**ACTION ITEM**
Beneath this instruction is a block of data; output from it exactly the lines that run from the one containing "(** C15 (bounds): whenever" through the one containing "[apply py_div_Ok in Hr as [He ->]|", inclusive.

**EXERCISE DATA**

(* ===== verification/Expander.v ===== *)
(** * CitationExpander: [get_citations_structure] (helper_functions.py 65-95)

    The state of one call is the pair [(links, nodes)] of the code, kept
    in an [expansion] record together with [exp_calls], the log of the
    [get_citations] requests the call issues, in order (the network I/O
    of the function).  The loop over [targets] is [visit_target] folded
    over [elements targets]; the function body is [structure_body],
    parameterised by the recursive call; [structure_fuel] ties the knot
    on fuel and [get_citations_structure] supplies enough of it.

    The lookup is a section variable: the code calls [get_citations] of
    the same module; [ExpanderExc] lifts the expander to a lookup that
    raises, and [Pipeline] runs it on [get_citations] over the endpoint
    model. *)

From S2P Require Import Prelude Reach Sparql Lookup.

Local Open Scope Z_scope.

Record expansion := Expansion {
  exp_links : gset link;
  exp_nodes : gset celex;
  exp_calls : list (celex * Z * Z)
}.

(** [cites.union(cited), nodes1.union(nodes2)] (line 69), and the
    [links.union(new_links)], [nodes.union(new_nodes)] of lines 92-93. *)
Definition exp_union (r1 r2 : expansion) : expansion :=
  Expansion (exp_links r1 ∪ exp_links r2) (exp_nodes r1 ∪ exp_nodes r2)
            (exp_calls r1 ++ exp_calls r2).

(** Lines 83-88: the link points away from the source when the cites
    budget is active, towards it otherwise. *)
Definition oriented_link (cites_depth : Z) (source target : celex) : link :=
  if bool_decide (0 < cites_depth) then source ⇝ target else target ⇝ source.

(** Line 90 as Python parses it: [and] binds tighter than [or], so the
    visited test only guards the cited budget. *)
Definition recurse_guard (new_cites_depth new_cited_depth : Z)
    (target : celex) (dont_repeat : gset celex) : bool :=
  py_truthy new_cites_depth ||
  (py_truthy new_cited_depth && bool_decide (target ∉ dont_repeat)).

...

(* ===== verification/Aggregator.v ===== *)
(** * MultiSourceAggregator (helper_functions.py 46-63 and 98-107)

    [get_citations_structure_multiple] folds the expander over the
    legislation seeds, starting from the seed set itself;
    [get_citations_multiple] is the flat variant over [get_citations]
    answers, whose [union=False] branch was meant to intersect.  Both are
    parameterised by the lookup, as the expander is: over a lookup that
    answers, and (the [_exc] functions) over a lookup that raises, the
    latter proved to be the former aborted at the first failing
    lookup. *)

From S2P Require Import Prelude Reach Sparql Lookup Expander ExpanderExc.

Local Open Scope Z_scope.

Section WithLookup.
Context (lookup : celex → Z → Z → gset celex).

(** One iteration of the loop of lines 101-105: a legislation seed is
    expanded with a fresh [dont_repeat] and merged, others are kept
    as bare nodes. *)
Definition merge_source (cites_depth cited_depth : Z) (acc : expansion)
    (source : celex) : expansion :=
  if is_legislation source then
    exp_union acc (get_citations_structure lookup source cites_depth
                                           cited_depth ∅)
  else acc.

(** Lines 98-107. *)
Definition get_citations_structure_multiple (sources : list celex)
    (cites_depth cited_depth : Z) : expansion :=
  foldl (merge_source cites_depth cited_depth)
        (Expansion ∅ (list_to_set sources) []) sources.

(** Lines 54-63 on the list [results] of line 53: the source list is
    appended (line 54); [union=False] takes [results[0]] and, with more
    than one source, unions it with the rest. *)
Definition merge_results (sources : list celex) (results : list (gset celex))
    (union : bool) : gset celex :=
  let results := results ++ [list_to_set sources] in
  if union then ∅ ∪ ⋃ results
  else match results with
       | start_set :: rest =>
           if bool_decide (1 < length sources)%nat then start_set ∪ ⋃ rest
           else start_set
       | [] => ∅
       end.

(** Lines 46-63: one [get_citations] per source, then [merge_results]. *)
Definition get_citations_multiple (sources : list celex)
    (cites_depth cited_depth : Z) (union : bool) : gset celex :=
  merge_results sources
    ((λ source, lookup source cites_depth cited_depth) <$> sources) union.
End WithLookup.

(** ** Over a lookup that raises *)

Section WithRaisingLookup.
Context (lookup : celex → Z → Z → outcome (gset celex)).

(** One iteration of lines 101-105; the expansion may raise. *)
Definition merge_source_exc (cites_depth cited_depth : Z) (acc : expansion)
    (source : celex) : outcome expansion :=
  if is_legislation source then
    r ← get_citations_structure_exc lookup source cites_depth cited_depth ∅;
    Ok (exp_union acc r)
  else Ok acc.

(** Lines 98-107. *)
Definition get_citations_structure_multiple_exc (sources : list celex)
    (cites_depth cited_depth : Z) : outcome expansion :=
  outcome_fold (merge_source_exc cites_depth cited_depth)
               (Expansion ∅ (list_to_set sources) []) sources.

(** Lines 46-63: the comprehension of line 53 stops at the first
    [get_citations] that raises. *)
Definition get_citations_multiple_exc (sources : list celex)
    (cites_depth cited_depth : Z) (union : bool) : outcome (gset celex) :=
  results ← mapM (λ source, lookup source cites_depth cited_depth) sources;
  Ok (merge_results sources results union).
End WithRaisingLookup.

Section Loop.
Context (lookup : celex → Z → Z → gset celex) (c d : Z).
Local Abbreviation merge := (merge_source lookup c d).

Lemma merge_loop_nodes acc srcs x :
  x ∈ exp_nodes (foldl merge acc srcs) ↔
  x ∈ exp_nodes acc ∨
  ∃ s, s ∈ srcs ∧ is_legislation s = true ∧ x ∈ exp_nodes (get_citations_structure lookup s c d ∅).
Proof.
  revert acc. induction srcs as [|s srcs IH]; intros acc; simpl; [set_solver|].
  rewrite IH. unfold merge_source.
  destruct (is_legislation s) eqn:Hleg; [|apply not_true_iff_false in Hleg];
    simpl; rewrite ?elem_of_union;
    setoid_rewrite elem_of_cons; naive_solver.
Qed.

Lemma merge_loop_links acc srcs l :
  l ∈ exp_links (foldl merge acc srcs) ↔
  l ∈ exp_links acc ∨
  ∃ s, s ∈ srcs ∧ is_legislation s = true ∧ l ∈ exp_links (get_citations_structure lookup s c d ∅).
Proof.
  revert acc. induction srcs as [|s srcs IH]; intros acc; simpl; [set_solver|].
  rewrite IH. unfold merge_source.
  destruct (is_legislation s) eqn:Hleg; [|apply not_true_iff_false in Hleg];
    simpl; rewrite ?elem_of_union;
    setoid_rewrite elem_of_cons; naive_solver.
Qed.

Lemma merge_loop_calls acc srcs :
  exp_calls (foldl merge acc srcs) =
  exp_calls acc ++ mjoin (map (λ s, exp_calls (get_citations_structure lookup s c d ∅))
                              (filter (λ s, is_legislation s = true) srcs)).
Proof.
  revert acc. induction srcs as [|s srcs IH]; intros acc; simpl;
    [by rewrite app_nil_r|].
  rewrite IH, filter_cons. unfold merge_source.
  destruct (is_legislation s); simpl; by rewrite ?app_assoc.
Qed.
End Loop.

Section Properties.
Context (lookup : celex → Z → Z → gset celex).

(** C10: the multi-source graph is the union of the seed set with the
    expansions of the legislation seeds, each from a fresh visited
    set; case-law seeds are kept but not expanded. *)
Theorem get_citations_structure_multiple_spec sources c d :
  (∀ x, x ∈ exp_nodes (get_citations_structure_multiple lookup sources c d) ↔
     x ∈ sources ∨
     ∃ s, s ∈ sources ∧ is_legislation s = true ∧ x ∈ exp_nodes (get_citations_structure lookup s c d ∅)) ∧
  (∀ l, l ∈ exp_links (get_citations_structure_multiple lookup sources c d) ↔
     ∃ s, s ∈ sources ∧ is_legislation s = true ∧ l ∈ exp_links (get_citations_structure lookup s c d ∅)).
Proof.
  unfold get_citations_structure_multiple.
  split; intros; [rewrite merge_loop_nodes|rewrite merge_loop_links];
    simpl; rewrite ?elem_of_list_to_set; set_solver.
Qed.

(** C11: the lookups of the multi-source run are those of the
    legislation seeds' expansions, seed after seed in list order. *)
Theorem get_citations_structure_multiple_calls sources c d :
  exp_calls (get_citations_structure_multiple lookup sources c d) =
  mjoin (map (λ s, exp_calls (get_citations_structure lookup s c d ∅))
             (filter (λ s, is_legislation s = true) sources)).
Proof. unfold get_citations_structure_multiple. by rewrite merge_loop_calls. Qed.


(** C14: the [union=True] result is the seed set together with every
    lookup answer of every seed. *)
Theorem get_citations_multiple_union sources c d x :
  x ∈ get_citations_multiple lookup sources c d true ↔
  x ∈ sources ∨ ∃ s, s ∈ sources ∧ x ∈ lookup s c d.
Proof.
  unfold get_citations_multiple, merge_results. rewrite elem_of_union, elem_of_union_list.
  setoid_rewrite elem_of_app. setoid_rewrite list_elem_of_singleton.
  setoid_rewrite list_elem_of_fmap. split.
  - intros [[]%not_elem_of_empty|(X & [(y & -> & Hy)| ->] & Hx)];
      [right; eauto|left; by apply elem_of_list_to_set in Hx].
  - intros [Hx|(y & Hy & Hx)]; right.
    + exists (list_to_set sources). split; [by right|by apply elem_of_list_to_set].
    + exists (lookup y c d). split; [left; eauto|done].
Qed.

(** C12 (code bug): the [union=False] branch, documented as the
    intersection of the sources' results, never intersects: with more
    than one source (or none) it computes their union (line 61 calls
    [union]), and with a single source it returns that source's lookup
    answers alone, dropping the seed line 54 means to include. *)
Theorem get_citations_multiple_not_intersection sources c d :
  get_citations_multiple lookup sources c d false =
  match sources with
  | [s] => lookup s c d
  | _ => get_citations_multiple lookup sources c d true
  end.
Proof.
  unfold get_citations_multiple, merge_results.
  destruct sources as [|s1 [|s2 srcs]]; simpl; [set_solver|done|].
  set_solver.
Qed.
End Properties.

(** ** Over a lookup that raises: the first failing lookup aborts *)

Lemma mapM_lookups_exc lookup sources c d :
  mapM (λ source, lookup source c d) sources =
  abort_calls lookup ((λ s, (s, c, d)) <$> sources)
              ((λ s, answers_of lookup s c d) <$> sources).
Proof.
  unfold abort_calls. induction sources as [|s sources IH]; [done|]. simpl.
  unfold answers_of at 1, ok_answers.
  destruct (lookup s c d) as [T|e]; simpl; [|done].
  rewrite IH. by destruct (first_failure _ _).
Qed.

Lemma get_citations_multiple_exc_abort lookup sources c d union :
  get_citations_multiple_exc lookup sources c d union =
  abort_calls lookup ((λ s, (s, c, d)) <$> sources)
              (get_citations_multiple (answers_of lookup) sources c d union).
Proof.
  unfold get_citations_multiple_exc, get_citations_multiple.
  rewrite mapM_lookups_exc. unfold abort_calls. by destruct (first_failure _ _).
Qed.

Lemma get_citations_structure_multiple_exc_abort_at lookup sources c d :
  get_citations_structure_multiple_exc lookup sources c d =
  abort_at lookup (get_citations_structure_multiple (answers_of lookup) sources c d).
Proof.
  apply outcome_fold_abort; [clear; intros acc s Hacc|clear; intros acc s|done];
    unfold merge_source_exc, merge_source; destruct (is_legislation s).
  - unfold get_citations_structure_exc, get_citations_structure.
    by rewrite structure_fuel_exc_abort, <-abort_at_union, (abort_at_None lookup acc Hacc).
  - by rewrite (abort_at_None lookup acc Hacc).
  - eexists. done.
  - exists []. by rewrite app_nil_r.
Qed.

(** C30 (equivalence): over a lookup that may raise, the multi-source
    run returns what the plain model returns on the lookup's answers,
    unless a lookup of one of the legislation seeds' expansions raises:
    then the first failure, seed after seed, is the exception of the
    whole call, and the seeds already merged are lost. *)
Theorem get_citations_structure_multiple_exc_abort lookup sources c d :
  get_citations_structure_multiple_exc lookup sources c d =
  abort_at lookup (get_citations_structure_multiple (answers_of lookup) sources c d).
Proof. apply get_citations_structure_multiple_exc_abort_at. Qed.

---

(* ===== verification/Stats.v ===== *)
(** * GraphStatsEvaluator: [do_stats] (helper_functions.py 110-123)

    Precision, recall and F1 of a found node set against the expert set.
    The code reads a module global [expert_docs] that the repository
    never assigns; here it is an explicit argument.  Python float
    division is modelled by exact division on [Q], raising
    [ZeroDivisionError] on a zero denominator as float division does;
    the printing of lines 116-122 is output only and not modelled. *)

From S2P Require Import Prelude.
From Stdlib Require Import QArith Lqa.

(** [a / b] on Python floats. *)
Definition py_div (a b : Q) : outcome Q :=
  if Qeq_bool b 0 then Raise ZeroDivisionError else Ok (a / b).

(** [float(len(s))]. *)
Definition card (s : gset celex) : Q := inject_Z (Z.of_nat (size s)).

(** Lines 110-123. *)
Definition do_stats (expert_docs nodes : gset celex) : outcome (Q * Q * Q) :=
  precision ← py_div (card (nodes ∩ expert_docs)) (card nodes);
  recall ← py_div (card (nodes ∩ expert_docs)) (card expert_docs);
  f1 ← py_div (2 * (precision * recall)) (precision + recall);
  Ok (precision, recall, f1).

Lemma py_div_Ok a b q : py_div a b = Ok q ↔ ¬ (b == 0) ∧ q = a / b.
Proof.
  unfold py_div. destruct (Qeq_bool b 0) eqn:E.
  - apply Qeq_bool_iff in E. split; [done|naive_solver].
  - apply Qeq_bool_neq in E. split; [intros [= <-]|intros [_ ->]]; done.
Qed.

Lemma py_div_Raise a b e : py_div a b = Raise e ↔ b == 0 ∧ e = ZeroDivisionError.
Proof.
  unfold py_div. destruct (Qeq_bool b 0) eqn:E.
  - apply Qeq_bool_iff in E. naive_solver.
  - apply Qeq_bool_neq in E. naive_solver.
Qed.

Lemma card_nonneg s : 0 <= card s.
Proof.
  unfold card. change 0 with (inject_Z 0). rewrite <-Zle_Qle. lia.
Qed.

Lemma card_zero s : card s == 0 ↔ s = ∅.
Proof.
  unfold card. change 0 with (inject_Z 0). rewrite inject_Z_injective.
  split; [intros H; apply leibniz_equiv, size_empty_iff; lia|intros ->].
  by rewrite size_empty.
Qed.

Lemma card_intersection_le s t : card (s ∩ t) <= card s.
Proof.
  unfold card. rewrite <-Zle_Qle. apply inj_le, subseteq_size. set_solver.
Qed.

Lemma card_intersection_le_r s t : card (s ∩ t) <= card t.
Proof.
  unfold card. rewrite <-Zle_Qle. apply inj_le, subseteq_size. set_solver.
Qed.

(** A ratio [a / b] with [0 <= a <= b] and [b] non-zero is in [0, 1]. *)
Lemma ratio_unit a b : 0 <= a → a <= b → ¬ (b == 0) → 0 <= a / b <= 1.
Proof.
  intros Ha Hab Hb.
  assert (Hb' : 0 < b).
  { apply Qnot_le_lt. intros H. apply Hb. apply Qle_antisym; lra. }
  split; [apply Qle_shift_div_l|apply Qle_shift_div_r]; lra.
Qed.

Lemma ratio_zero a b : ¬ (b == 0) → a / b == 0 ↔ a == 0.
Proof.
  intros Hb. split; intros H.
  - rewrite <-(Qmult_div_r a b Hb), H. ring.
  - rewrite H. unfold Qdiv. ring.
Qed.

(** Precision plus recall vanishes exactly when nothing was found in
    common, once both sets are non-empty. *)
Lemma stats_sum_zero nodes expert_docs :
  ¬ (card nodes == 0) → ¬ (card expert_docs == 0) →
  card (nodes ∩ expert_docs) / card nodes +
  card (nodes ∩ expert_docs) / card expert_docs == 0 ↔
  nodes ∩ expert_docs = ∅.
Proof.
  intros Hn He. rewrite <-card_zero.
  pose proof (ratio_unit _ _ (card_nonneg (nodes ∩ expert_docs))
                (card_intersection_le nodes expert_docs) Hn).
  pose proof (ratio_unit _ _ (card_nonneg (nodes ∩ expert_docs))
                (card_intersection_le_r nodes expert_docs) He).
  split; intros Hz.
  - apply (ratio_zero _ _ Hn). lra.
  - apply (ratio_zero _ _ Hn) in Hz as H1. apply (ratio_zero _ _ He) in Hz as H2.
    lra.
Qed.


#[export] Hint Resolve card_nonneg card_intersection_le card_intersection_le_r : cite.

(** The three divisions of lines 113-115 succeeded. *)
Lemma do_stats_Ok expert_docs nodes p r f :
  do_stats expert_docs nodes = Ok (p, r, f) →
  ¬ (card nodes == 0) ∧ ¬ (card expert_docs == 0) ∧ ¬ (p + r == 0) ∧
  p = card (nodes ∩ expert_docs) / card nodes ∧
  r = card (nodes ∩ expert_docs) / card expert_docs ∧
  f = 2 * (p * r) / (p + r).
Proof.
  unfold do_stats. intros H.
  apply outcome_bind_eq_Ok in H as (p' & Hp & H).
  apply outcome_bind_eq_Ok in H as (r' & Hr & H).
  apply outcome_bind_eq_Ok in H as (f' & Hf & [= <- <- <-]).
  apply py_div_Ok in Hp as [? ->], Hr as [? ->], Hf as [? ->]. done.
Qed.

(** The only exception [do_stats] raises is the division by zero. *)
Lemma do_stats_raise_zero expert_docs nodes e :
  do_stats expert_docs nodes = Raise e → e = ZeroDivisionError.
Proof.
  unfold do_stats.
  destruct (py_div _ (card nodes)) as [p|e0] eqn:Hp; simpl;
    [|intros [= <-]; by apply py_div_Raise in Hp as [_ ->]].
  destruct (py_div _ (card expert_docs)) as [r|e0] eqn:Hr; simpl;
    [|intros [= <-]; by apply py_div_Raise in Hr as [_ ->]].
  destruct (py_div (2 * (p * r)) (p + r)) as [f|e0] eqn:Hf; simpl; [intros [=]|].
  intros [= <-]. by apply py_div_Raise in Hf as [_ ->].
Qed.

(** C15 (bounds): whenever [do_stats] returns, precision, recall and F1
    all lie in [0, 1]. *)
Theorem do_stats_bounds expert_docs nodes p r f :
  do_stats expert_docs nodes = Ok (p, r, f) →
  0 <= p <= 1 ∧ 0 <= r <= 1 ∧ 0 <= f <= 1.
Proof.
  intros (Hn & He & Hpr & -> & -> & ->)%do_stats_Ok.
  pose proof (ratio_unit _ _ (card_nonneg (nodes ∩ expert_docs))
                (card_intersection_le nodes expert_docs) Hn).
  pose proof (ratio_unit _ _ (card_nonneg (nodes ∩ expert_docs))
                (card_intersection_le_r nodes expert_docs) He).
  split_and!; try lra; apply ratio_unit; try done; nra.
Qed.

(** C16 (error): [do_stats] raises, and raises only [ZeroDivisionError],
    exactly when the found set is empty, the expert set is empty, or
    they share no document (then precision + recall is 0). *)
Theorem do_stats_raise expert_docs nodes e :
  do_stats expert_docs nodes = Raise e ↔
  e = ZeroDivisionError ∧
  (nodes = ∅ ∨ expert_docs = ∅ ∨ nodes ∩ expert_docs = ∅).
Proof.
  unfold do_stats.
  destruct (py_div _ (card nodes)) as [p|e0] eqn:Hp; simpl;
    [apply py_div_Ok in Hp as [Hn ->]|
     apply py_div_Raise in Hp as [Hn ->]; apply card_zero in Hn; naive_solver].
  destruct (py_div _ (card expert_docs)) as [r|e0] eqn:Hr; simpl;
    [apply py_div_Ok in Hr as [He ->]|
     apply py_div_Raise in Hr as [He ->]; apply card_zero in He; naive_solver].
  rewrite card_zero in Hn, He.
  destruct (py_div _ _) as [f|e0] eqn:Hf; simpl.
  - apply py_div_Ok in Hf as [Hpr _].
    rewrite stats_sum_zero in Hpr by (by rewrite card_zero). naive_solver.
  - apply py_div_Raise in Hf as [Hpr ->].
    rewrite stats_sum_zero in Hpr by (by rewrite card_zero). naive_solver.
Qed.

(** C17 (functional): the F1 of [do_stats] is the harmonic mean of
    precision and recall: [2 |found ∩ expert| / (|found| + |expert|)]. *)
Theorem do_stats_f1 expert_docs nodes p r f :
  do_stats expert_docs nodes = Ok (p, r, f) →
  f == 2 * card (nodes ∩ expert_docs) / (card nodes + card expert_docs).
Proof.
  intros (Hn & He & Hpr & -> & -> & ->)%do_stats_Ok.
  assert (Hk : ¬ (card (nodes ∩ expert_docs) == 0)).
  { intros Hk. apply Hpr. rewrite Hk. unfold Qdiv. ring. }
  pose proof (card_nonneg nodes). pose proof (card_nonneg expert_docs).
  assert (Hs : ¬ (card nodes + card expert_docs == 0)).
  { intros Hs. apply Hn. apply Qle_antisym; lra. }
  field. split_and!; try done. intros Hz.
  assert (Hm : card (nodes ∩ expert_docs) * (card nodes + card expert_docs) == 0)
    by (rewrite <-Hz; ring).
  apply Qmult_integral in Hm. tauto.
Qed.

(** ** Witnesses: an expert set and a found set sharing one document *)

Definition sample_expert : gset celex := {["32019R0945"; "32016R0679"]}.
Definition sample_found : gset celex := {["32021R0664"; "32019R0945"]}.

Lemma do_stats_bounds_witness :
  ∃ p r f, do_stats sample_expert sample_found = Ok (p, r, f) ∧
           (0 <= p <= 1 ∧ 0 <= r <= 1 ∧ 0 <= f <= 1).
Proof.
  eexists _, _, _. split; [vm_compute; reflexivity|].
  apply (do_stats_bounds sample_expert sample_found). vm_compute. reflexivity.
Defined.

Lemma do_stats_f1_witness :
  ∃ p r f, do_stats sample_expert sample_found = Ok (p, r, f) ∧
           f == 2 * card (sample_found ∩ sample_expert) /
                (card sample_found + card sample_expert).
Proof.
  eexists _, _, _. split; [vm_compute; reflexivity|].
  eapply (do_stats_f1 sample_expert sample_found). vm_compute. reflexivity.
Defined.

**OUTPUT OF THE EXERCISE**
(** C15 (bounds): whenever [do_stats] returns, precision, recall and F1
    all lie in [0, 1]. *)
Theorem do_stats_bounds expert_docs nodes p r f :
  do_stats expert_docs nodes = Ok (p, r, f) →
  0 <= p <= 1 ∧ 0 <= r <= 1 ∧ 0 <= f <= 1.
Proof.
  intros (Hn & He & Hpr & -> & -> & ->)%do_stats_Ok.
  pose proof (ratio_unit _ _ (card_nonneg (nodes ∩ expert_docs))
                (card_intersection_le nodes expert_docs) Hn).
  pose proof (ratio_unit _ _ (card_nonneg (nodes ∩ expert_docs))
                (card_intersection_le_r nodes expert_docs) He).
  split_and!; try lra; apply ratio_unit; try done; nra.
Qed.

(** C16 (error): [do_stats] raises, and raises only [ZeroDivisionError],
    exactly when the found set is empty, the expert set is empty, or
    they share no document (then precision + recall is 0). *)
Theorem do_stats_raise expert_docs nodes e :
  do_stats expert_docs nodes = Raise e ↔
  e = ZeroDivisionError ∧
  (nodes = ∅ ∨ expert_docs = ∅ ∨ nodes ∩ expert_docs = ∅).
Proof.
  unfold do_stats.
  destruct (py_div _ (card nodes)) as [p|e0] eqn:Hp; simpl;
    [apply py_div_Ok in Hp as [Hn ->]|
     apply py_div_Raise in Hp as [Hn ->]; apply card_zero in Hn; naive_solver].
  destruct (py_div _ (card expert_docs)) as [r|e0] eqn:Hr; simpl;
    [apply py_div_Ok in Hr as [He ->]|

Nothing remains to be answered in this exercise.